The absent Congress

Last Friday the House of Representatives took a truly unprecedented step. The Democrat majority voted to change our rules and allow members to vote online in committee action on bills, and to vote by proxy on passage of bills and resolutions. That’s right, members of Congress can now vote from the comfort of our homes and not set a foot in Washington. We no longer have to show up for work, like millions of Americans do every day, even during this pandemic.

Article One, Section 5 of the Constitution clearly requires a majority of members to be present for the House to do business. Indeed, if a majority is not in attendance, those present have the power to compel absent members to attend. The framers could have provided for proxy voting but did not. The young nation was brought into being by two Continental Congresses and was governed by one under the old Articles of Confederation. So, our forebears knew the importance of representatives of the people to come together in one place to do the nation’s business, to work together and debate together in passing laws.

James Madison was perhaps the most informed and influential member of the Constitutional Convention. He kept records of the daily debates. Along with Alexander Hamilton and John Jay he wrote the Federalist Papers. Yet he, like other members of the very first Congress under the new Constitution, met for days in March of 1789 without being able to conduct business because they didn’t have a quorum present for nearly a month. He and his colleagues knew a majority had to be there.

This wasn’t just any Congress either. Once it achieved a quorum it established the departments of Treasury, State, and War, as well as the Attorney General and Federal court system, and passed and sent to the states for ratification the Bill of Rights. Yet no one in March of 1789 thought they could act without a quorum physically present.

For 231 years the Congress has met, in person and in one place, and done its business together. Through the War of 1812, even when the British sacked Washington, and the Civil War with the Confederate Army sometimes just miles away. Through World Wars I and II and in the immediate aftermath of 9/11. Through yellow fever epidemics, and the 1918 flu. Through the 1890s and early 1900s when Washington was the nation’s hotspot for typhoid fever.

The House has at its disposal the professional help of the Capitol Attending Physician’s office, the Sergeant at Arms, and Capitol Police. We have shut down the Capitol building and offices to outside people. An army of House staff continually cleans our buildings under new strict guidelines. We are provided masks, and plenty of sanitizer. We distance when voting and are called to vote in small groups. We’ve met three times in the last two months and achieved a quorum every time. Nearly 400 members were in attendance last week.

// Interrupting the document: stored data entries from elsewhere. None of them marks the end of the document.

(* ===== verification/ChainStore.v ===== *)
(** * The main chain in the database

    [stores chain t] says that the tables [t] hold the blocks [chain]: every table is the
    function of the chain that its documentation gives. [BlockOps.add_block] appends a
    block and [BlockOps.pop_block] takes the top block off again, exactly. *)
From S2P Require Import Prelude Bytes HardForks ChainDb TxData BlockRules TxContext Helpers DbTables TxOps TxStore AltBlocks BlockOps.
From Stdlib Require Import ZArith Lia String.
From stdpp Require Import base tactics option list numbers sets gmap.
Import HardForks ChainDb TxData TxContext Helpers DbTables TxOps TxStore AltBlocks BlockOps.

#[local] Open Scope Z_scope.
#[local] Open Scope usize_scope.

Module ChainStore.

Section store.
Context {O : MoneroOxide} {T : TransactionOps O} {C : Dalek O} {Cd : MoneroCodec O}.

(** ** Chains *)

(** The transactions of a block, the miner transaction first. *)
Definition block_txs (b : VerifiedBlockInformation) : list StoredTx :=
  let miner := BlockRules.miner_transaction (block b) in
  mk_stored miner (tx_serialize miner) (tx_hash miner) (vb_height b)
  :: map (fun x => mk_stored (v_tx x) (v_tx_blob x) (v_tx_hash x) (vb_height b)) (txs b).

(** What a verified block promises: the blobs parse back to what they were made from, and
    the information about a transaction is the one computed from it. *)
Record block_sound (b : VerifiedBlockInformation) : Prop := {
  bs_hashes : BlockRules.transactions (block b) = map v_tx_hash (txs b);
  bs_new : block_new (BlockRules.header (block b)) (BlockRules.miner_transaction (block b))
             (BlockRules.transactions (block b)) = Some (block b);
  bs_header : header_read (header_serialize (BlockRules.header (block b))) = Some (BlockRules.header (block b));
  bs_miner : tx_shape (BlockRules.miner_transaction (block b)) /\
    tx_read (tx_serialize (BlockRules.miner_transaction (block b))) = Some (BlockRules.miner_transaction (block b));
  bs_txs : Forall (fun x => tx_shape (v_tx x) /\ tx_read (v_tx_blob x) = Some (v_tx x) /\ popped_tx (v_tx x) = Ok x) (txs b);
  bs_format : block_serialize (block b) =
    header_serialize (BlockRules.header (block b)) ++ tx_serialize (BlockRules.miner_transaction (block b))
    ++ varint_write (len (BlockRules.transactions (block b))) ++ concat (BlockRules.transactions (block b));
  bs_read : block_read (block_serialize (block b)) = Some (block b) /\
    header_read (block_serialize (block b)) = Some (BlockRules.header (block b));
  bs_version : exists hf, from_version (BlockRules.hardfork_version (BlockRules.header (block b))) = Ok hf;
  bs_difficulty : is_u 128 (vb_cumulative_difficulty b);
  bs_timelocks : Forall (fun x => timelock_ok (additional_timelock (prefix (s_tx x)))) (block_txs b);
}.

Definition chain_txs (chain : list VerifiedBlockInformation) : list StoredTx := chain ≫= block_txs.

(** Heights count from 0, hashes and key images are unique, and the numbers of blocks and
    outputs fit their types. *)
Record valid_chain (chain : list VerifiedBlockInformation) : Prop := {
  vc_heights : forall i b, chain !! i = Some b -> vb_height b = Z.of_nat i;
  vc_len : len chain < 2 ^ 32;
  vc_hashes : NoDup (map vb_block_hash chain);
  vc_tx_hashes : NoDup (map s_hash (chain_txs chain));
  vc_kis : NoDup (all_kis (chain_txs chain));
  vc_room : len (all_outs (chain_txs chain)) < 2 ^ 64;
  vc_sound : Forall block_sound chain;
}.

Lemma chain_txs_snoc chain b : chain_txs (chain ++ [b]) = chain_txs chain ++ block_txs b.
Proof using Type. unfold chain_txs. rewrite bind_app. cbn. by rewrite app_nil_r. Qed.

Lemma all_outs_app l l' : exists xs, all_outs (l ++ l') = all_outs l ++ xs.
Proof using Type. unfold all_outs. rewrite imap_app, concat_app. by eexists. Qed.

Lemma all_outs_app_len l l' : len (all_outs l) <= len (all_outs (l ++ l')).
Proof using Type. destruct (all_outs_app l l') as [xs ->]. rewrite len_app. unfold len. lia. Qed.

Lemma all_kis_app l l' : all_kis (l ++ l') = all_kis l ++ all_kis l'.
Proof using Type. apply bind_app. Qed.

Lemma valid_chain_init chain b : valid_chain (chain ++ [b]) -> valid_chain chain.
Proof using Type.
  intros [H1 H2 H3 H4 H5 H6 H7]. rewrite len_app in H2. rewrite chain_txs_snoc in *. rewrite map_app in *.
  rewrite all_kis_app in H5. change (len [b]) with 1 in H2. split.
  - intros i b' Hb. apply H1. by apply lookup_app_l_Some.
  - lia.
  - by apply NoDup_app in H3 as (? & _).
  - by apply NoDup_app in H4 as (? & _).
  - by apply NoDup_app in H5 as (? & _).
  - pose proof (all_outs_app_len (chain_txs chain) (block_txs b)). lia.
  - by apply Forall_app in H7 as [? _].
Qed.

Lemma valid_chain_prefix chain bs : valid_chain (chain ++ bs) -> valid_chain chain.
Proof using Type.
  induction bs as [|b bs IH] using rev_ind; intros Hv; [by rewrite app_nil_r in Hv|]. rewrite app_assoc in Hv. apply IH. by eapply valid_chain_init.
Qed.

(** ** What the tables hold *)
Definition coins_after (chain : list VerifiedBlockInformation) : Z :=
  foldl (fun a b => saturating_add 64 a (generated_coins b)) 0 chain.

Definition info_of (prev : list VerifiedBlockInformation) (b : VerifiedBlockInformation) : BlockInfo :=
  let '(low, high) := split_u128_into_low_high_bits (vb_cumulative_difficulty b) in
  mk_block_info (BlockRules.timestamp (BlockRules.header (block b))) (coins_after (prev ++ [b])) (weight b) low high
    (vb_block_hash b) (len (rct_list (all_outs (chain_txs (prev ++ [b]))))) (vb_long_term_weight b) (len (chain_txs prev)).

Record stores (chain : list VerifiedBlockInformation) (t : Tables) : Prop := {
  st_txs : holds (chain_txs chain) t;
  st_heights : forall h i, block_heights t !! h = Some i <-> exists b, lookZ chain i = Some b /\ vb_block_hash b = h;
  st_len : db_len (block_heights t) = len chain;
  st_infos : forall i, block_infos t !! i = info_of (take (Z.to_nat i) chain) <$> lookZ chain i;
  st_headers : forall i, block_header_blobs t !! i =
    (fun b => header_serialize (BlockRules.header (block b))) <$> lookZ chain i;
  st_tx_hashes : forall i, block_txs_hashes t !! i = (fun b => BlockRules.transactions (block b)) <$> lookZ chain i;
}.

Definition main_part (t : Tables) :=
  (block_header_blobs t, block_txs_hashes t, block_heights t, block_infos t,
   (key_images t, num_outputs t, outputs_table t, rct_outputs t,
    (tx_blobs t, tx_ids t, tx_heights t, tx_outputs t, tx_unlock_time t))).

Definition alt_part (t : Tables) :=
  (alt_chain_infos t, alt_block_heights t, alt_blocks_info t, alt_block_blobs t, alt_transaction_blobs t,
   alt_transaction_infos t).

Lemma parts_eq t t' : main_part t = main_part t' -> alt_part t = alt_part t' -> t = t'.
Proof using Type. destruct t, t'. unfold main_part, alt_part. cbn. intros. by simplify_eq. Qed.

(** Keys that determine their values have one map. *)
Lemma map_eq_iff {K V} `{Countable K} (m m' : gmap K V) :
  (forall k v, m !! k = Some v <-> m' !! k = Some v) -> m = m'.
Proof using Type. intros H'. apply map_eq. intros k. apply option_eq. intros v. apply H'. Qed.

Lemma is_Some_unit (o : option ()) : is_Some o <-> o = Some ().
Proof using Type. split; [by intros [[] ->]|intros ->; by eexists]. Qed.

Lemma stores_unique chain t t' : stores chain t -> stores chain t' -> main_part t = main_part t'.
Proof using Type.
  intros [Ht A1 _ A3 A4 A5] [Ht' B1 _ B3 B4 B5].
  destruct Ht as [H1 H2 H3 H4 H5 _ H7 [O1 O2 O3 _]], Ht' as [I1 I2 I3 I4 I5 _ I7 [P1 P2 P3 _]]. unfold main_part, outs_part in *. cbn in *.
  repeat match goal with |- (_, _) = (_, _) => f_equal end;
    try (apply map_eq; intros i; first [by rewrite A3, B3|by rewrite A4, B4|by rewrite A5, B5|by rewrite H1, I1|by rewrite H2, I2|by rewrite H3, I3|by rewrite H4, I4|by rewrite O1, P1|by rewrite O3, P3]).
  - apply map_eq_iff. intros h i. by rewrite A1, B1.
  - apply map_eq_iff. intros k []. rewrite <- !is_Some_unit. by rewrite H7, I7.
  - apply map_eq. intros [a j]. by rewrite O2, P2.
  - apply map_eq_iff. intros h i. by rewrite H5, I5.
Qed.

(** ** Adding and removing the transactions of a block *)
Definition entry_of (n : Z) (i : nat) (x : StoredTx) : entry := mk_entry (s_hash x) (n + Z.of_nat i) (s_tx x) (s_blob x).

Definition entries (n : Z) (xs : list StoredTx) : list entry := imap (entry_of n) xs.

Lemma entries_cons n x xs : entries n (x :: xs) = mk_entry (s_hash x) n (s_tx x) (s_blob x) :: entries (n + 1) xs.
Proof using Type.
  unfold entries. rewrite imap_cons. unfold entry_of at 1. rewrite Z.add_0_r. f_equal. apply imap_ext.
  intros i y _. unfold entry_of, compose. f_equal. lia.
Qed.
(* ===== verification/ChainReads.v ===== *)
(** * Reading the main chain

    What the read requests answer on tables that hold a chain ([ChainStore.stores]), and
    that the database service is the database the consensus context relies on
    ([Context.ServesContext]). *)
From S2P Require Import Prelude Bytes HardForks ChainDb TxData BlockRules TxContext Context Helpers DbTables TxOps TxStore AltBlocks BlockOps ChainStore BlockchainService.
From Stdlib Require Import ZArith Lia String.
From stdpp Require Import base tactics option list numbers sets gmap.
Import HardForks ChainDb TxData TxContext Helpers DbTables TxOps TxStore AltBlocks BlockOps ChainStore BlockchainService.

#[local] Open Scope Z_scope.
#[local] Open Scope usize_scope.

Module ChainReads.

Section reads.
Context {O : MoneroOxide} {T : TransactionOps O} {C : Dalek O} {Cd : MoneroCodec O}.

(** ** Headers, hashes and coins *)
Definition version_of (b : VerifiedBlockInformation) : HardFork :=
  match from_version (BlockRules.hardfork_version (BlockRules.header (block b))) with Ok hf => hf | _ => V1 end.

(** The extended header of a block. *)
Definition ext_of (b : VerifiedBlockInformation) : ExtendedBlockHeader :=
  mk_ext (version_of b) (BlockRules.hardfork_signal (BlockRules.header (block b)))
    (BlockRules.timestamp (BlockRules.header (block b))) (vb_cumulative_difficulty b) (weight b) (vb_long_term_weight b).

Section chain.
Context (chain : list VerifiedBlockInformation) (t : Tables).
Context (Hv : valid_chain chain) (Hst : stores chain t).

Lemma sound_at h b : lookZ chain h = Some b -> block_sound b.
Proof using Hv.
  intros Hb. destruct Hv as [_ _ _ _ _ _ Hs]. rewrite Forall_lookup in Hs. unfold lookZ in Hb. destruct (h <? 0); [done|]. eauto.
Qed.

Lemma info_fields prev b :
  block_sound b ->
  mining_tx_index (info_of prev b) = len (chain_txs prev) /\ bi_block_hash (info_of prev b) = vb_block_hash b /\
  bi_weight (info_of prev b) = weight b /\ bi_long_term_weight (info_of prev b) = vb_long_term_weight b /\
  combine_low_high_bits_to_u128 (cumulative_difficulty_low (info_of prev b)) (cumulative_difficulty_high (info_of prev b))
    = vb_cumulative_difficulty b /\
  DbTables.cumulative_generated_coins (info_of prev b) = coins_after (prev ++ [b]).
Proof using Type.
  intros Hs. unfold info_of. pose proof (split_combine (vb_cumulative_difficulty b) (bs_difficulty _ Hs)) as Hc.
  destruct (split_u128_into_low_high_bits _). by split_and!.
Qed.

Lemma info_at h b :
  lookZ chain h = Some b -> get_block_info h t = Ok (info_of (take (Z.to_nat h) chain) b).
Proof using Hst. intros Hb. unfold get_block_info, db_get. rewrite (st_infos _ _ Hst), Hb. done. Qed.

So, we know how to do it, even during a pandemic like this one. The President has been in the White House working every day. The Senate has come back, in person. Federal workers all over the country are physically present doing their jobs which are frequently essential.

The Constitution makes the House and its work truly essential. And it requires us to be there. Not only that, in this time of political polarization, it’s even more important that we work together to get the people’s business done, and it just doesn’t work as well on the phone or in virtual meetings. We miss the opportunity to really hear one another, and it’s certainly easier to dismiss or demonize representatives from the opposite party or other places when we’re not together.

This change is historic and very damaging to the House as an institution and to the work of the nation. It sets a very bad precedent and a very bad example to the people of this country. For those in the House who are vulnerable, I understand that they can’t come, and they shouldn’t. We have members who miss votes all the time due to illness or injury. But, that doesn’t mean we should disregard the Constitution or good practice. Remember, we only need a majority for a quorum.

Now, however, 22 Democrats with proxies in hand can control the House. Indeed, the real winner here is the Speaker who easily controls everything, drafting bills in her office with the influence of unelected interests and with no hearings or committee work, just like she did with her $3 trillion far left giveaway last week. This rule change is the culmination of Speaker Pelosi’s calculated effort to disempower individual members which has debased the institution. And don’t buy her arguments that this rule change is temporary. Should the Democrats return next January as a majority in the House, they will do it again.

I’m greatly saddened by this development. America is reopening and getting back to work. The House of Representatives should too.